--- GIVEN INFORMATION ---

Lemma holders_maximum (ps : list Player) (m : Z) :
  maximum m ps -> 1 <= holders m ps.
Proof.
  intros [(p & Hin & Hp) _]. induction ps as [|q ps IH]; [destruct Hin|].
  rewrite holders_cons. pose proof (holders_nonneg m ps).
  destruct Hin as [-> | Hin].
  - unfold wins. rewrite Hp, Z.eqb_refl. lia.
  - specialize (IH Hin). destruct (wins m q); lia.
Qed.

(** ** Rounds *)

Section Play.

Variable random : nat -> random_number.

(** A card is between 1 and [MAX_CARD_VALUE]. *)
Lemma card_range (k : nat) : 1 <= card random k <= MAX_CARD_VALUE.
Proof. apply card_number_card. Qed.

Lemma deal_length (k : nat) (ps : list Player) :
  length (deal random k ps) = length ps.
Proof.
  revert k. induction ps as [|p ps IH]; intros k; cbn; [reflexivity|].
  now rewrite IH.
Qed.

Lemma deal_lookup (k : nat) (ps : list Player) (i : nat) :
  deal random k ps !! i
  = (fun p => mkPlayer (name p) (Some (card random (k + i))) (score p)) <$> ps !! i.
Proof.
  revert k i. induction ps as [|p ps IH]; intros k [|i]; cbn; try reflexivity.
  - now rewrite Nat.add_0_r.
  - rewrite IH. now replace (S k + i)%nat with (k + S i)%nat by lia.
Qed.

Lemma deal_all_hold (k : nat) (ps : list Player) : all_hold (deal random k ps).
Proof.
  revert k. induction ps as [|p ps IH]; intros k; constructor; [|apply IH].
  exists (card random k). split; [reflexivity | apply card_range].
Qed.

Lemma deal_total (k : nat) (ps : list Player) :
  total (deal random k ps) = total ps.
Proof.
  revert k. induction ps as [|p ps IH]; intros k; [reflexivity|].
  cbn [deal total fold_right score]. fold (total (deal random (S k) ps)).
  fold (total ps). now rewrite IH.
Qed.

Lemma deal_scores (k : nat) (ps : list Player) (P : Z -> Prop) :
  Forall (fun p => P (score p)) ps -> Forall (fun p => P (score p)) (deal random k ps).
Proof.
  intros H. revert k. induction H as [|p ps Hp _ IH]; intros k; constructor; auto.
Qed.

Lemma all_hold_cards (ps qs : list Player) :
  map cardHeld ps = map cardHeld qs -> all_hold ps -> all_hold qs.
Proof.
  revert qs. induction ps as [|p ps IH]; intros [|q qs] H Hall; try discriminate;
    [constructor|].
  cbn in H. injection H as Hc H. inversion Hall as [|? ? Hp Hps]; subst.
  constructor; [now rewrite <- Hc | now apply IH].
Qed.

Lemma playedRound_length (k : nat) (ps : list Player) :
  length (playedRound random k ps) = length ps.
Proof. unfold playedRound. now rewrite award_length, deal_length. Qed.

Lemma playedRound_cards (k : nat) (ps : list Player) :
  map cardHeld (playedRound random k ps) = map cardHeld (deal random k ps).
Proof. apply award_cardHeld. Qed.

Lemma playedRound_all_hold (k : nat) (ps : list Player) :
  all_hold (playedRound random k ps).
Proof.
  eapply all_hold_cards; [symmetry; apply playedRound_cards | apply deal_all_hold].
Qed.

(** The card that decides the round is the highest of the cards held
    after it. *)
Lemma playedRound_biggest (k : nat) (ps : list Player) :
  biggest (playedRound random k ps) 0 = biggest (deal random k ps) 0.
Proof. apply biggest_cards, playedRound_cards. Qed.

--- DIRECTIONS ---
In the records above, find each line with the word "reflexivity" and copy it out.

--- ANSWER TO THIS EXERCISE ---
  revert k. induction ps as [|p ps IH]; intros k; cbn; [reflexivity|].
  revert k i. induction ps as [|p ps IH]; intros k [|i]; cbn; try reflexivity.
  exists (card random k). split; [reflexivity | apply card_range].
  revert k. induction ps as [|p ps IH]; intros k; [reflexivity|].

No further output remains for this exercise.